Почему коммунистическое руководство сохраняло систему социальных отношений, рассчитанную на войну? Потому что она была рассчитана на весь переходный период к мировому коммунизму. Победа над белыми – это еще не мир, это лишь новая передышка. Кругом – кольцо врагов, и нам еще предстоят войны с белополяками, белофиннами, белонемцами и белофранцузами. Но раз так уж вышло, что марксистская партия первой победила в отсталой стране, нужно показать миру пример рациональной организации экономики и общества.
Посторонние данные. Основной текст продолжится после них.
(** C4, as the code has it.  For a dictionary whose keys stand for
    identifiers, [replace_wildcards] returns the text with every
    placeholder replaced by the value of the first key that stands for it,
    or by the empty string when there is none, and this output holds no
    placeholder, exactly when the text so substituted holds no
    placeholder: the two loops work on the names, one after the other, and
    do not see a placeholder that the replacements put together.  (A key
    that stands for no identifier is another matter: see
    [key_that_is_no_name].) *)
Theorem blank_fill_leaves_no_placeholder (text : pystr) (values : dict pystr) :
  keys_are_names values = true ->
  has_wildcard (substitution text values) = false
  <-> replace_wildcards text values = substitution text values
      /\ has_wildcard (replace_wildcards text values) = false.
Proof.
  intros Hk. split.
  - intros Hout. rewrite (replace_wildcards_substitution text values Hk Hout).
    split; [reflexivity | exact Hout].
  - intros [Heq Hno]. rewrite <- Heq. exact Hno.
Qed.

Lemma blank_fill_leaves_no_placeholder_witness :
  replace_wildcards (py "{wildcard_a}, {wildcard_b} {x|y} {wildcard_a}")
    [(py "wildcard_a", py "{red|blue}"); (py "a", py "no")]
  = py "{red|blue},  {x|y} {red|blue}"
  /\ has_wildcard
       (replace_wildcards (py "{wildcard_a}, {wildcard_b} {x|y} {wildcard_a}")
          [(py "wildcard_a", py "{red|blue}"); (py "a", py "no")]) = false.
Proof.
  apply (blank_fill_leaves_no_placeholder
           (py "{wildcard_a}, {wildcard_b} {x|y} {wildcard_a}")
           [(py "wildcard_a", py "{red|blue}"); (py "a", py "no")]).
  - vm_compute. reflexivity.
  - vm_compute. reflexivity.
Defined.

(** A key that does not stand for an identifier makes the first loop
    replace a text that is no placeholder. *)
Lemma key_that_is_no_name :
  replace_wildcards (py "{wildcard_a b}") [(py "a b", py "X")] = py "X"
  /\ substitution (py "{wildcard_a b}") [(py "a b", py "X")] = py "{wildcard_a b}".
Proof. vm_compute. split; reflexivity. Qed.

(** C2, as the code has it.  The second loop collects its names from the
    text after the values were substituted, so the placeholders that a
    value brought in are deleted like the others: for every text and every
    dictionary the output is the substituted text without its placeholders,
    and holds no placeholder, exactly when the substituted text without
    its placeholders holds none.  In particular a value substituted for
    its own placeholder comes out without the placeholders it held. *)
Theorem injected_placeholders_are_blanked (text : pystr) (values : dict pystr)
    (name value : pystr) :
  (has_wildcard (without_placeholders (apply_values text values)) = false
   <-> replace_wildcards text values = without_placeholders (apply_values text values)
       /\ has_wildcard (replace_wildcards text values) = false)
  /\ (has_wildcard (without_placeholders value) = false
      <-> replace_wildcards (pattern_of_name name) [(name, value)]
          = without_placeholders value
          /\ has_wildcard (replace_wildcards (pattern_of_name name) [(name, value)])
             = false).
Proof.
  assert (Hgen : forall t vs,
            has_wildcard (without_placeholders (apply_values t vs)) = false
            <-> replace_wildcards t vs = without_placeholders (apply_values t vs)
                /\ has_wildcard (replace_wildcards t vs) = false).
  { intros t vs. split.
    - intros H. unfold replace_wildcards.
      rewrite (blank_remaining_deletes_stray _ H). split; [reflexivity | exact H].
    - intros [Heq Hno]. rewrite <- Heq. exact Hno. }
  split; [apply Hgen|].
  assert (Hv : apply_values (pattern_of_name name) [(name, value)] = value).
  { cbn [apply_values]. rewrite str_or_empty_id. unfold pattern_of_name.
    destruct (startswith (py "wildcard_") name); apply replace_whole. }
  pose proof (Hgen (pattern_of_name name) [(name, value)]) as H.
  rewrite Hv in H. exact H.
Qed.

Lemma injected_placeholders_are_blanked_witness :
  (replace_wildcards (py "{wildcard_a} {c|d}")
     [(py "a", py "x {wildcard_b} y"); (py "e", py "{wildcard_f}")]
   = py "x  y {c|d}"
   /\ has_wildcard
        (replace_wildcards (py "{wildcard_a} {c|d}")
           [(py "a", py "x {wildcard_b} y"); (py "e", py "{wildcard_f}")]) = false)
  /\ (replace_wildcards (pattern_of_name (py "a")) [(py "a", py "{x {wildcard_b} y")]
      = py "{x  y"
      /\ has_wildcard
           (replace_wildcards (pattern_of_name (py "a"))
              [(py "a", py "{x {wildcard_b} y")]) = false).
Proof.
  split.
  - apply (proj1 (proj1 (injected_placeholders_are_blanked (py "{wildcard_a} {c|d}")
             [(py "a", py "x {wildcard_b} y"); (py "e", py "{wildcard_f}")] [] []))).
    vm_compute. reflexivity.
  - apply (proj1 (proj2 (injected_placeholders_are_blanked [] []
             (py "a") (py "{x {wildcard_b} y")))).
    vm_compute. reflexivity.
Defined.

(** ** The commas of a cleaned prompt *)

Section Commas.
Implicit Types (s r : pystr) (c : char).

Lemma count_comma_lstrip s : count_char c_comma (lstrip s) = count_char c_comma s.
Proof.
  induction s as [|c s IH]; [reflexivity|]. cbn [lstrip].
  destruct (is_space c) eqn:E; [|reflexivity].
  rewrite count_char_cons, IH.
  destruct (N.eqb_spec c_comma c) as [<-|_]; [discriminate | reflexivity].
Qed.

Lemma count_char_rev c s : count_char c (rev s) = count_char c s.
Proof.
  induction s as [|d s IH]; [reflexivity|]. cbn [rev].
  rewrite count_char_app, IH, (count_char_cons c d s), (count_char_cons c d []).
  change (count_char c []) with 0. lia.
Qed.

Lemma count_comma_strip s : count_char c_comma (strip s) = count_char c_comma s.
Proof.
  unfold strip, rstrip.
  rewrite count_char_rev, count_comma_lstrip, count_char_rev, count_comma_lstrip.
  reflexivity.
Qed.

Lemma count_comma_skip_spaces s :
  count_char c_comma (skip_spaces s) = count_char c_comma s.
Proof.
  induction s as [|c s IH]; [reflexivity|]. cbn [skip_spaces].
  destruct (N.eqb_spec c c_space) as [->|_]; [|reflexivity].
  rewrite count_char_cons, IH. reflexivity.
Qed.

Lemma count_comma_collapse s : count_char c_comma (collapse s) = count_char c_comma s.
Proof.
  induction s as [s IH] using by_length.
  destruct s as [|c s]; [reflexivity|]. rewrite collapse_cons.
  destruct (N.eqb_spec c c_space) as [->|_].
  - rewrite !count_char_cons, IH, count_comma_skip_spaces; [reflexivity|].
    pose proof (skip_spaces_length s). simpl. lia.
  - rewrite !count_char_cons, IH; [reflexivity | simpl; lia].
Qed.

Lemma count_comma_commas s : count_char c_comma (commas s) = count_char c_comma s.
Proof.
  induction s as [s IH] using by_length.
  destruct s as [|c s]; [reflexivity|]. rewrite commas_cons.
  destruct (next_is_comma (c :: s)) eqn:E.
  - unfold next_is_comma in E.
    pose proof (lstrip_length (c :: s)) as Hlen.
    rewrite <- (count_comma_lstrip (c :: s)).
    destruct (lstrip (c :: s)) as [|d r]; [discriminate|].
    cbn [head_is] in E. apply N.eqb_eq in E. subst d. cbn [List.tl].
    rewrite !count_char_cons, IH, count_comma_lstrip.
    + rewrite N.eqb_refl. change (c_comma =? c_space)%N with false. reflexivity.
    + pose proof (lstrip_length r). simpl in Hlen |- *. lia.
  - rewrite !count_char_cons, IH; [reflexivity | simpl; lia].
Qed.

(** Cleaning a text that ends with a comma changes it. *)
Lemma clean_prompt_moves_trailing_comma s :
  endswith c_comma s = true -> clean_prompt s <> s.
Proof.
  intros Hend Heq. destruct s as [|c s]; [discriminate|].
  unfold clean_prompt in Heq. cbn [truthy negb] in Heq.
  fold (collapse (c :: s)) in Heq. fold (commas (collapse (c :: s))) in Heq.
  set (t := strip (commas (collapse (c :: s)))) in *.
  assert (Ht : count_char c_comma t = count_char c_comma (c :: s)).
  { subst t. rewrite count_comma_strip, count_comma_commas, count_comma_collapse.
    reflexivity. }
  destruct (endswith c_comma t) eqn:Et.
  - apply (f_equal (count_char c_comma)) in Heq.
    rewrite count_comma_strip, <- Ht in Heq.
    rewrite (endswith_last _ _ Et) in Heq at 2.
    rewrite count_char_app, (count_char_cons c_comma c_comma []) in Heq.
    rewrite N.eqb_refl in Heq. lia.
  - rewrite Heq in Et. congruence.
Qed.
End Commas.

(** C3 fails, by a defect of the last step of [clean_prompt].  The step
    that is to remove the trailing comma removes one comma, and the text
    before it may end with a comma of its own: [clean_prompt] of [a,,]
    is [a,], and the drafter node returns this for the prompt
    [a, {wildcard_x}, {wildcard_y}] with two empty values.  Cleaning again
    takes the comma, so [clean_prompt] is idempotent on a text exactly
    when the cleaned text does not end with a comma. *)
Theorem clean_prompt_keeps_trailing_comma :
  clean_prompt (py "a,,") = py "a,"
  /\ PromptDrafter.process_single (py "a, {wildcard_x}, {wildcard_y}") [] []
       [(py "wildcard_x", []); (py "wildcard_y", [])] = py "a,"
  /\ clean_prompt (clean_prompt (py "a,,")) <> clean_prompt (py "a,,")
  /\ (forall x, clean_prompt (clean_prompt x) = clean_prompt x
                <-> endswith c_comma (clean_prompt x) = false).
Proof.
  split; [vm_compute; reflexivity|].
  split; [vm_compute; reflexivity|].
  split; [vm_compute; discriminate|].
  intros x. split.
  - intros Heq. destruct (endswith c_comma (clean_prompt x)) eqn:E; [|reflexivity].
    exfalso. exact (clean_prompt_moves_trailing_comma _ E Heq).
  - apply clean_prompt_idempotent_without_trailing_comma.
Qed.

(** ** The delimiters of a joined list *)

Section JoinedList.
Implicit Types (v : pystr) (values vs : list pystr) (d : char).

Lemma split_values_join d (pre post : pystr) values :
  In d [c_nl; c_pipe; c_comma] ->
  is_padding pre = true -> is_padding post = true ->
  forallb is_plain_value values = true ->
  split_values (join (pre ++ d :: post) values) = values.
Proof.
  intros Hd Hpre Hpost Hall.
  destruct values as [|v vs]; [reflexivity|].
  set (sep := pre ++ d :: post). set (text := join sep (v :: vs)).
  assert (Hsp : d <> c_space)
    by (cbn [In] in Hd; destruct Hd as [<-|[<-|[<-|[]]]]; discriminate).
  assert (Hno : forall c, In c [c_nl; c_pipe; c_comma; c_lparen; c_lcurly] ->
                  c <> d -> contains c text = false).
  { intros c Hc Hcd. apply contains_join.
    - unfold sep. rewrite contains_app. cbn [contains existsb].
      fold (contains c pre). fold (contains c post).
      assert (c <> c_space)
        by (cbn [In] in Hc; destruct Hc as [<-|[<-|[<-|[<-|[<-|[]]]]]]; discriminate).
      rewrite !padding_contains by assumption.
      destruct (N.eqb_spec c d); [contradiction | reflexivity].
    - apply plain_values_without; assumption. }
  assert (Hmap : List.map strip (split d text) = v :: vs).
  { pose proof (map_strip_split_join d pre post [] v vs Hsp Hpre Hpost eq_refl
                  (plain_values_without d _
                     ltac:(cbn [In] in *; tauto) Hall)) as H.
    cbn [app] in H. fold sep in H. fold text in H.
    rewrite H. apply map_strip_plain, Hall. }
  pose proof Hall as Hall'. cbn [forallb] in Hall'.
  apply andb_prop in Hall' as [Hv Hvs].
  destruct (plain_value_inv v Hv) as (Hne & Hs & Hb & Hv1 & Hv2 & Hv3 & _).
  unfold split_values.
  destruct vs as [|v' vs].
  { change text with v in *. rewrite Hv1, Hv2, Hv3, Hs.
    destruct v; [congruence | reflexivity]. }
  assert (Hin : contains d text = true)
    by (unfold text, sep;
        change (join (pre ++ d :: post) (v :: v' :: vs))
          with (v ++ (pre ++ d :: post) ++ join (pre ++ d :: post) (v' :: vs));
        rewrite !contains_app; cbn [contains existsb]; rewrite N.eqb_refl;
        rewrite !orb_true_r; reflexivity).
  cbn [In] in Hd; destruct Hd as [<-|[<-|[<-|[]]]].
  all: rewrite ?Hin.
  all: try (rewrite (Hno c_nl) by (cbn [In]; tauto || discriminate)).
  all: try (rewrite (Hno c_pipe) by (cbn [In]; tauto || discriminate)).
  all: try (apply lines_plain; assumption).
  all: rewrite split_strip_map, Hmap; apply filter_truthy_plain; assumption.
Qed.

Lemma join_cons sep v vs :
  join sep (v :: vs) = v ++ flat_map (fun w => sep ++ w) vs.
Proof.
  revert v. induction vs as [|w vs IH]; intros v.
  - cbn [join flat_map]. symmetry. apply app_nil_r.
  - change (join sep (v :: w :: vs)) with (v ++ sep ++ join sep (w :: vs)).
    rewrite IH. cbn [flat_map]. rewrite <- app_assoc. reflexivity.
Qed.
End JoinedList.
Лидеры большевиков считали, что сохранение в руках государства полного контроля надо всей хозяйственной жизнью и всеми предприятиями страны позволит вести хозяйство по единому плану, продиктованному из партийно–правительственного центра. Первым опытом такого плана стал ГОЭЛРО — Государственный план электрификации России. В соответствии с этим планом промышленность страны должна была быть переведена на электрическую тягу, что позволило бы значительно рационализировать производство, увеличить его мощность и обеспечить возможность управления всем хозяйством из единого центра. Перспектива электрического перевооружения производства, строительства мощных электростанций вдохновляла миллионы людей. Ленин придавал этому плану огромное значение и даже заявил, что «коммунизм есть советская власть плюс электрификация всей страны». Это значило, что лидер большевиков считал: электрификация обеспечит материально–техническую базу коммунизма так же, как установленный большевиками режим обеспечит социально–политическую опору новым коммунистическим отношениям. Крестьянское хозяйство тоже предстояло перестроить по промышленному образцу – съезд принимает решение о вовлечении крестьянских хозяйств в плановую систему, то есть о государственном управлении крестьянской экономикой.